In 1938 Nicholsen set the Australian men's seven day record, riding 1507 mi.

== 1931 Tour de France ==
Nicholson rode in the 1931 Tour de France in a combined Australia/Switzerland team including Opperman, Lamb and Frankie Thomas. In the third stage Nicholson's crank broke. The 18 km walk for a new crank meant Nicholson finished outside the time limit and was eliminated.

== World endurance record for distance cycled in a single year ==
In 1911 the weekly magazine Cycling began a competition for the highest number of 100 mile rides or "centuries" in a single year. The winner was Marcel Planes with 332 centuries in which he covered 34,366 mi. A.R. Peebles of England had the highest number of consecutive centuries with 268.

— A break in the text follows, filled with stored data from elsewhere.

(* ===== verification/Handshake.v ===== *)
(** * Registration and authentication of a shard's connections

    Models [e6ircd/src/core/handler/registration.rs] (NICK, USER, PASS, CAP),
    [handler/sasl.rs] (AUTHENTICATE and the verdicts of credential checks),
    [handler/services.rs] (IDENTIFY, LOGOUT, nick protection and the end of
    registration), [handler/admin.rs] (ended credentials and suspensions) and
    what of [core/state.rs] they change.

    A handler is a computation on the shard's state that also collects what it
    sends and tells other components, in order ([Effect]); it fails where the
    source panics ([expect], indexing by a connection that is gone,
    [unreachable!], a debug assertion). *)

From stdpp Require Import gmap.
From S2P Require Import Prelude Str Num Casemap Mask Wire Keys Ip Address BanMask Message Sanitize Proxy Sasl HistoryRequest Middle Session Nicks Channel ChannelState Directories Multimap Users Events Multiline ModeChange ChannelOps Cap Identity.

Local Open Scope Z_scope.

(** ** Data *)

Inductive SaslState : Type := Idle | PlainPending | BearerPending | Verifying.
#[global] Instance SaslState_eq_dec : EqDecision SaslState.
Proof. solve_decision. Defined.

Inductive CredentialOrigin : Type := OriginSasl | NickServIdentify.
#[global] Instance CredentialOrigin_eq_dec : EqDecision CredentialOrigin.
Proof. solve_decision. Defined.

Inductive ConnectionTransport : Type := Tcp | Tls | WebSocket | SecureWebSocket | LocalTransport.

Record Login : Type := MkLogin {
  login_account : str;
  login_credential : CredentialId;
  login_expires_at : option Z;
}.

Inductive EndedSignIns : Type :=
| EndedAccount (key : str)
| EndedCredential (credential : IssuedCredential)
| EndedEvery.
#[global] Instance EndedSignIns_eq_dec : EqDecision EndedSignIns.
Proof. solve_decision. Defined.
#[global] Program Instance EndedSignIns_countable : Countable EndedSignIns :=
  inj_countable'
    (fun e => match e with EndedAccount k => inl k | EndedCredential c => inr (Some c) | EndedEvery => inr None end)
    (fun s => match s with inl k => EndedAccount k | inr (Some c) => EndedCredential c | inr None => EndedEvery end) _.
Next Obligation. by intros []. Qed.

Inductive StaleVerdict : Type := CredentialEnded | StaleRechecked.

(** The fields of a session that registration and authentication read or
    write; a [PendingServiceReply] is the label its answer carries. *)
Record Handshake : Type := MkHandshake {
  transport : ConnectionTransport;
  real_ip : option IpAddr;
  cap_negotiating : bool;
  cap_302 : bool;
  caps : Caps;
  login : option Login;
  sasl : SaslState;
  sasl_verify : option (option str);
  sasl_buf : str;
  credential_attempts : Z;
  pending_identify : option (option str);
  verify_epoch : Z;
  nick_enforcement : NickEnforcement;
  nick_changes : NickChangeThrottle;
  oper : option str;
  pending_register : option (option str);
}.

Abbreviation Session := (@Session.Session Handshake).

Definition set_cap_negotiating (v : bool) (h : Handshake) : Handshake :=
  MkHandshake (transport h) (real_ip h) v (cap_302 h) (caps h) (login h) (sasl h) (sasl_verify h) (sasl_buf h)
    (credential_attempts h) (pending_identify h) (verify_epoch h) (nick_enforcement h) (nick_changes h) (oper h) (pending_register h).
Definition set_caps (v302 : bool) (v : Caps) (h : Handshake) : Handshake :=
  MkHandshake (transport h) (real_ip h) (cap_negotiating h) v302 v (login h) (sasl h) (sasl_verify h) (sasl_buf h)
    (credential_attempts h) (pending_identify h) (verify_epoch h) (nick_enforcement h) (nick_changes h) (oper h) (pending_register h).
Definition set_login (v : option Login) (h : Handshake) : Handshake :=
  MkHandshake (transport h) (real_ip h) (cap_negotiating h) (cap_302 h) (caps h) v (sasl h) (sasl_verify h) (sasl_buf h)
    (credential_attempts h) (pending_identify h) (verify_epoch h) (nick_enforcement h) (nick_changes h) (oper h) (pending_register h).
Definition set_sasl (v : SaslState) (h : Handshake) : Handshake :=
  MkHandshake (transport h) (real_ip h) (cap_negotiating h) (cap_302 h) (caps h) (login h) v (sasl_verify h) (sasl_buf h)
    (credential_attempts h) (pending_identify h) (verify_epoch h) (nick_enforcement h) (nick_changes h) (oper h) (pending_register h).
Definition set_sasl_verify (v : option (option str)) (h : Handshake) : Handshake :=
  MkHandshake (transport h) (real_ip h) (cap_negotiating h) (cap_302 h) (caps h) (login h) (sasl h) v (sasl_buf h)
    (credential_attempts h) (pending_identify h) (verify_epoch h) (nick_enforcement h) (nick_changes h) (oper h) (pending_register h).
Definition set_sasl_buf (v : str) (h : Handshake) : Handshake :=
  MkHandshake (transport h) (real_ip h) (cap_negotiating h) (cap_302 h) (caps h) (login h) (sasl h) (sasl_verify h) v
    (credential_attempts h) (pending_identify h) (verify_epoch h) (nick_enforcement h) (nick_changes h) (oper h) (pending_register h).
Definition set_credential_attempts (v : Z) (h : Handshake) : Handshake :=
  MkHandshake (transport h) (real_ip h) (cap_negotiating h) (cap_302 h) (caps h) (login h) (sasl h) (sasl_verify h) (sasl_buf h)
    v (pending_identify h) (verify_epoch h) (nick_enforcement h) (nick_changes h) (oper h) (pending_register h).
Definition set_pending_identify (v : option (option str)) (h : Handshake) : Handshake :=
  MkHandshake (transport h) (real_ip h) (cap_negotiating h) (cap_302 h) (caps h) (login h) (sasl h) (sasl_verify h) (sasl_buf h)
    (credential_attempts h) v (verify_epoch h) (nick_enforcement h) (nick_changes h) (oper h) (pending_register h).
Definition set_verify_epoch (v : Z) (h : Handshake) : Handshake :=
  MkHandshake (transport h) (real_ip h) (cap_negotiating h) (cap_302 h) (caps h) (login h) (sasl h) (sasl_verify h) (sasl_buf h)
    (credential_attempts h) (pending_identify h) v (nick_enforcement h) (nick_changes h) (oper h) (pending_register h).
Definition set_nick_enforcement (v : NickEnforcement) (h : Handshake) : Handshake :=
  MkHandshake (transport h) (real_ip h) (cap_negotiating h) (cap_302 h) (caps h) (login h) (sasl h) (sasl_verify h) (sasl_buf h)
    (credential_attempts h) (pending_identify h) (verify_epoch h) v (nick_changes h) (oper h) (pending_register h).
Definition set_nick_changes (v : NickChangeThrottle) (h : Handshake) : Handshake :=
  MkHandshake (transport h) (real_ip h) (cap_negotiating h) (cap_302 h) (caps h) (login h) (sasl h) (sasl_verify h) (sasl_buf h)
    (credential_attempts h) (pending_identify h) (verify_epoch h) (nick_enforcement h) v (oper h) (pending_register h).
Definition set_pending_register (v : option (option str)) (h : Handshake) : Handshake :=
  MkHandshake (transport h) (real_ip h) (cap_negotiating h) (cap_302 h) (caps h) (login h) (sasl h) (sasl_verify h) (sasl_buf h)
    (credential_attempts h) (pending_identify h) (verify_epoch h) (nick_enforcement h) (nick_changes h) (oper h) v.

In 1932 the record for the greatest distance cycled in a single year was set by Arthur Humbles of Great Britain with 36,007 mi.

Malvern Star was a sponsor of Nicholson, so when he agreed to undertake the record attempt in 1933 with Bruce Small as his manager and promoter, Malvern Star supplied the bicycle with the latest equipment, the first derailleur to be available in Australia, a 3-speed made by the Cyclo Gear Company. Nicholson was a tyre tester for Dunlop Rubber who supplied his tyres. In 1937 the League of Victorian Wheelmen declined a request by Nicholson for patronage for his attempt on the record. Nicholson's response was to appoint a committee to supervise his attempt. Nicholson's initial target was 110 mi for a total of 40,150 mi. He predominantly rode from Melbourne to Portsea. A car collided with Nicholson on 12 December 1933, but despite a trip to hospital Nicholson was able to continue his rides without interruption. Nicholson raised the record to 43,966 mi.

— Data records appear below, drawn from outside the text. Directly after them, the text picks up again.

(* ===== verification/HandshakeSafety.v ===== *)
(** * Registration and authentication: what always holds

    The invariant of [Handshake]'s state, that no handler panics, and what the
    handlers do to one connection: it is welcomed at most once and only through
    the gate, spends its credential attempts, has one check in flight, and is
    logged in only by a verdict. *)

From stdpp Require Import gmap.
From S2P Require Import Prelude Str Num Casemap Mask Wire Keys Ip Address BanMask Message Sanitize Proxy Sasl HistoryRequest Middle Session Nicks Channel ChannelState Directories Multimap Users Events Multiline ModeChange ChannelOps Cap Identity Handshake.

Local Open Scope Z_scope.

(** ** What was sent *)

(** The effects with those under a label laid out. *)
Fixpoint flat (x : Effect) : list Effect :=
  match x with Labelled _ _ inner => flat_map flat inner | x => [x] end.

Definition is_welcome (conn : Z) (x : Effect) : bool :=
  match x with Numeric k code _ _ => (k =? conn) && (code =? 1) | _ => false end.
Definition is_check (conn : Z) (x : Effect) : bool :=
  match x with Push (VerifyPassword k _ _ _) | Push (VerifyToken k _ _) => k =? conn | _ => false end.

Definition count (f : Effect -> bool) (out : list Effect) : nat := length (List.filter f (flat_map flat out)).
Definition welcomes (conn : Z) (out : list Effect) : nat := count (is_welcome conn) out.
Definition checks (conn : Z) (out : list Effect) : nat := count (is_check conn) out.

Lemma count_app f out out' : count f (out ++ out') = (count f out + count f out')%nat.
Proof. unfold count. by rewrite flat_map_app, List.filter_app, length_app. Qed.

Lemma welcomes_app conn out out' : welcomes conn (out ++ out') = (welcomes conn out + welcomes conn out')%nat.
Proof. apply count_app. Qed.
Lemma checks_app conn out out' : checks conn (out ++ out') = (checks conn out + checks conn out')%nat.
Proof. apply count_app. Qed.

(** Nobody is welcomed and nothing is checked. *)
Definition quiet (out : list Effect) : Prop := forall k, welcomes k out = 0%nat /\ checks k out = 0%nat.

Lemma quiet_nil : quiet [].
Proof. done. Qed.

Lemma quiet_app out out' : quiet out -> quiet out' -> quiet (out ++ out').
Proof. intros H1 H2 k. rewrite welcomes_app, checks_app. destruct (H1 k) as [-> ->], (H2 k) as [-> ->]. done. Qed.

Lemma quiet_labelled conn label out : quiet out -> quiet [Labelled conn label out].
Proof. intros Hq k. destruct (Hq k) as [Hw Hc]. unfold welcomes, checks, count in *. cbn [flat_map flat]. by rewrite app_nil_r. Qed.

Lemma quiet_numeric conn code middles trailing : (code =? 1) = false -> quiet [Numeric conn code middles trailing].
Proof. intros Hc k. unfold welcomes, checks, count. cbn. by rewrite Hc, andb_false_r. Qed.

Ltac quiet := first [done | apply quiet_numeric; reflexivity | apply quiet_app; quiet | assumption].

Section Safety.
Context `{IpNet} (c : Config).

Lemma session_run k s x : sessions s !! k = Some x -> session k s = Some (x, s, []).
Proof. intros Hx. unfold session, mbind, M_bind, get. by rewrite Hx. Qed.

(** ** The invariant *)

Definition mine (conn : Z) : Prop := shard_for (shards c) conn = shard c.

Record session_ok (epoch : Z) (x : Session) : Prop := {
  ok_attempts : 0 <= credential_attempts (rest x) <= LIMIT;
  ok_verifying : sasl (rest x) = Verifying -> is_Some (sasl_verify (rest x));
  ok_single : sasl_verify (rest x) = None \/ pending_identify (rest x) = None;
  ok_buf : (length (sasl_buf (rest x)) <= MAX_AUTHENTICATE_PAYLOAD_LEN)%nat;
  ok_held : is_Some (enf_held (nick_enforcement (rest x))) -> Session.is_registered x = true;
  ok_epoch : 0 <= verify_epoch (rest x) <= epoch;
}.

Definition signed_in_by (i : IssuedCredential) (x : Session) : bool :=
  match signed_in_with x with Some (Issued j) => bool_decide (j = i) | _ => false end.

Definition held_count (n : Z) : option Z := if n =? 0 then None else Some n.

Record inv (s : Core) : Prop := {
  inv_mine : forall conn x, sessions s !! conn = Some x -> mine conn;
  inv_nick : forall conn x n, sessions s !! conn = Some x -> Session.nick x = Some n ->
    nicks s !! nick_key c n = Some (MkReservation (MkOwner conn (shard c)) (Session.is_registered x));
  inv_reserved : forall key r, nicks s !! key = Some r -> mine (owner_conn (res_owner r)) ->
    exists x n, sessions s !! owner_conn (res_owner r) = Some x /\ Session.nick x = Some n /\ nick_key c n = key;
  inv_index : forall key conn, mm_in key conn (account_sessions s) <->
    exists x, sessions s !! conn = Some x /\ account_key c <$> account x = Some key;
  inv_index_ok : mm_ok (account_sessions s);
  inv_credentials : forall i, signed_in_credentials s !! i = held_count (how_many (signed_in_by i) (sessions s));
  inv_sessions : forall conn x, sessions s !! conn = Some x -> session_ok (credential_epoch s) x;
}.

Lemma inv_session s conn x x' :
  inv s -> sessions s !! conn = Some x -> Session.nick x' = Session.nick x -> Session.is_registered x' = Session.is_registered x ->
  login (rest x') = login (rest x) -> session_ok (credential_epoch s) x' -> inv (set_sessions <[conn := x']> s).
Proof.
  intros [Hm Hn Hr Hi Ho Hc Hs] Hx En Er El Hok.
  assert (Hcase : forall k y, sessions (set_sessions <[conn := x']> s) !! k = Some y ->
            (k = conn /\ y = x') \/ (k <> conn /\ sessions s !! k = Some y)).
  { intros k y. cbn. destruct (decide (k = conn)) as [->|Hk]; [rewrite lookup_insert_eq; naive_solver|rewrite lookup_insert_ne by done; auto]. }
  split; cbn [nicks account_sessions signed_in_credentials credential_epoch set_sessions].
  - intros k y [[-> ->]|[_ Hy]]%Hcase; eauto.
  - intros k y n [[-> ->]|[_ Hy]]%Hcase Hny; [|by eapply Hn]. rewrite Er. apply Hn; [done|]. by rewrite <- En.
  - intros key r Hk Hmine. destruct (Hr key r Hk Hmine) as (y & n & Hy & Hny & Hkey). cbn.
    destruct (decide (owner_conn (res_owner r) = conn)) as [E|Hne].
    + rewrite E in *. rewrite lookup_insert_eq. exists x', n. split; [done|]. split; [|done]. rewrite En. congruence.
    + rewrite lookup_insert_ne by done. by exists y, n.
  - intros key k. rewrite Hi. cbn. destruct (decide (k = conn)) as [->|Hk]; [|by rewrite lookup_insert_ne by done].
    rewrite Hx, lookup_insert_eq. unfold account. split; intros (y & [= <-] & Hy); eexists; (split; [done|]); by rewrite ?El in *.
  - done.
  - intros i. rewrite Hc. f_equal. cbn [sessions set_sessions]. rewrite (how_many_replace _ _ _ _ _ Hx).
    assert (E : signed_in_by i x' = signed_in_by i x) by (unfold signed_in_by, signed_in_with; by rewrite El). rewrite E. lia.
  - intros k y [[-> ->]|[_ Hy]]%Hcase; [done|eauto].
Qed.

(** ** Credentials held *)

Definition presents (i : IssuedCredential) (l : option Login) : bool :=
  match login_credential <$> l with Some (Issued j) => bool_decide (j = i) | _ => false end.

Lemma release_counts (m : SignedInCredentials) (f : IssuedCredential -> Z) l :
  (forall i, m !! i = held_count (f i)) -> (forall i, from_bool (presents i (Some l)) <= f i) ->
  exists held, credential_release (login_credential l) m = Some held
    /\ forall i, held !! i = held_count (f i - from_bool (presents i (Some l))).
Proof.
  intros Hm Hf. unfold credential_release, presents in *. cbn in *. destruct (login_credential l) as [|j].
  { exists m. split; [done|]. intros i. rewrite Hm. cbn. by rewrite Z.sub_0_r. }
  specialize (Hf j) as Hj. rewrite bool_decide_true in Hj by done. cbn in Hj. rewrite Hm. unfold held_count at 1.
  destruct (Z.eqb_spec (f j) 0) as [|Hne]; [lia|]. eexists. split; [done|]. intros i.
  destruct (decide (j = i)) as [<-|Hji].
  - rewrite bool_decide_true by done. cbn. unfold held_count. destruct (f j - 1 =? 0); [apply lookup_delete_eq|apply lookup_insert_eq].
  - rewrite bool_decide_false by done. cbn. rewrite Z.sub_0_r, <- Hm. destruct (f j - 1 =? 0); [by apply lookup_delete_ne|by apply lookup_insert_ne].
Qed.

Nicholson rode more than 100 mi on every day and in doing so broke the record for the highest number of consecutive centuries, held by A.R. Peebles. It appears that Nicholson's record was unmatched until 2017. (Note: * While Tommy Godwin rode an average of 205 mi per day in 1939, there were four days in which he rode less than 100 mi, 28 October, 15, 25 and 31 December 1939.
- When Kurt Searvogel set the distance record in 2015-16, there were five days in which he rode less than 100 mi, 13 March, 16 & 17 April, 27 August and 4 October 2015.
- Amanda Coker rode more than 100 mi every day between 2 September 2016 and 7 November 2017.)

For his efforts, Nicholson received £25 from Cyclo and a gold watch from Dunlop. Nicholson is reported to have received an unspecified honorarium from an unnamed "English sportsman" for the period he held the record.

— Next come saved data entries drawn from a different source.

Lemma line_ok e conn command s : inv c s -> event_ok e (Line conn command) s.
Proof.
  intros Hi. destruct (sessions s !! conn) as [x|] eqn:Hx.
  2:{ apply (event_conn e _ s conn); [done|]. cbn [handle]. unfold dispatch. apply ok_get. rewrite decide_False by (rewrite Hx; by intros []).
      by apply ok_ret. }
  assert (Hd : handle c e (Line conn command) s = dispatch_parsed c e conn command s).
  { cbn [handle]. unfold dispatch, mbind at 1, M_bind at 1, get. rewrite decide_True by (rewrite Hx; eauto).
    by destruct (dispatch_parsed c e conn command s) as [[[? ?] ?]|]. }
  assert (Hone : ok c e (logs_in (Line conn command) s conn) conn (dispatch_parsed c e conn command) (fun _ _ => True) s -> event_ok e (Line conn command) s).
  { intros Hok. apply (event_evolves e _ s s (dispatch_parsed c e conn command)); [done|done|cbn; lia|done|]. by apply (oks_ok e (logs_in _ s) conn). }
  destruct command as [p|p|p|p|p|p|args|args|]; cbn [dispatch_parsed] in *.
  - by eapply Hone, cmd_cap_ok.
  - by eapply Hone, cmd_authenticate_ok.
  - by eapply Hone, cmd_nick_ok.
  - by eapply Hone, cmd_user_ok.
  - by eapply Hone, cmd_pass_ok.
  - by eapply Hone, cmd_register_ok.
  - apply Hone. eapply ok_session; [done|]. destruct (Session.is_registered x) eqn:Er; [by eapply nickserv_identify_ok|].
    eapply ok_mono; [by apply ok_numeric|done].
  - apply Hone. eapply ok_session; [done|]. destruct (Session.is_registered x) eqn:Er; [by eapply nickserv_register_ok|].
    eapply ok_mono; [by apply ok_numeric|done].
  - rewrite (bind_run _ _ _ _ _ (session_run conn s x Hx)) in Hd.
    destruct (Session.is_registered x) eqn:Er.
    2:{ apply Hone. eapply ok_session; [done|]. rewrite Er. eapply ok_mono; [by apply ok_numeric|done]. }
    destruct (login (rest x)) as [l|] eqn:El.
    2:{ apply Hone. eapply ok_session; [done|]. rewrite Er. unfold nickserv_logout. eapply ok_session; [done|]. unfold account. rewrite El.
        by apply ok_emit. }
    unfold event_ok. rewrite Hd. unfold nickserv_logout. rewrite (bind_run _ _ _ _ _ (session_run conn s x Hx)). unfold account. rewrite El. cbn [fmap option_fmap option_map].
    destruct (clear_account_run c conn s x l Hi Hx El) as (s1 & out & Hrun & Hre & Hq & Hs1).
    pose proof (inv_relogged c conn x None s s1 Hi Hx Hre) as Hi1. unfold mbind, M_bind. rewrite Hrun.
    assert (Hx1 : sessions s1 !! conn = Some (with_rest (set_login None) x)) by (rewrite Hs1; apply lookup_insert_eq).
    destruct (proj2 (prefix_registered (with_rest (set_login None) x)) Er) as [pre Hpre].
    unfold notify_account_change, mbind, M_bind, get. rewrite Hx1. change (Session.is_registered (with_rest (set_login None) x)) with (Session.is_registered x).
    rewrite Er, Hpre. cbn [expect mret M_ret emit service_notice app]. split; [done|]. destruct (re_settings _ _ _ _ _ _ Hre) as [E1 E2 _ _ _]. split.
    + cbn. lia.
    + done.
    + intros k. assert (Hq' : quiet (out ++ [AccountNotify conn (bs ":" ++ pre ++ bs " ACCOUNT " ++ bs "*"); ServiceNotice conn (bs "NickServ") (bs "You are now logged out.")]))
        by (by apply quiet_app). destruct (Hq' k) as [-> ->]. rewrite Hs1. destruct (decide (k = conn)) as [->|Hk].
      * rewrite lookup_insert_eq, Hx. by apply turned_out.
      * rewrite lookup_insert_ne by done. apply turned_moved. apply moved_refl.
Qed.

Nicholson's record was broken in 1936 by Walter Greaves of Great Britain with 45,383 mi.

On New Year's Day 1937, Nicholson rode off on the difficult journey to wrest back the record. Bernard Bennett and René Menzies were also attempting to break the record. Nicholson's initial target was 150 mi per day for a total of 54,750 mi. Nicholson developed a lead however Menzies had drawn level in October 1937, as both passed Greaves' distance. Each of the three riders beat Greaves' mark with Bennett riding 45,801 mi and Menzies riding 61561 mi. Nicholson regained the record with 62,657 mi. The record was broken in 1939 by Tommy Godwin with 75,065 mi.

He died in November 1965 in Auckland, New Zealand from a heart attack.